The problem - Your reply must be one number: the count of lines in the data below that contain "verbatim".

___ Listed entries ___

(* ===== verification/ReaderRules.v ===== *)
(** * The rules both readers apply before a read

    [crates/verbatim-reader-rules/src/class.rs] (module [Class]): class names
    normalized as NVDA normalizes them, and the verdict its class lists give a
    window.  [crates/verbatim-reader-rules/src/acceptance.rs] (module
    [Acceptance]): NVDA's test for accepting an event before anything is read
    of it, with the relation to the foreground window of
    [crates/verbatim-core/src/focus_rules.rs].  The window queries of the
    source's trait are a type class: they are the operating system's answers. *)

From S2P Require Import Prelude Text InFlight.

Module Class.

___

Your response - 3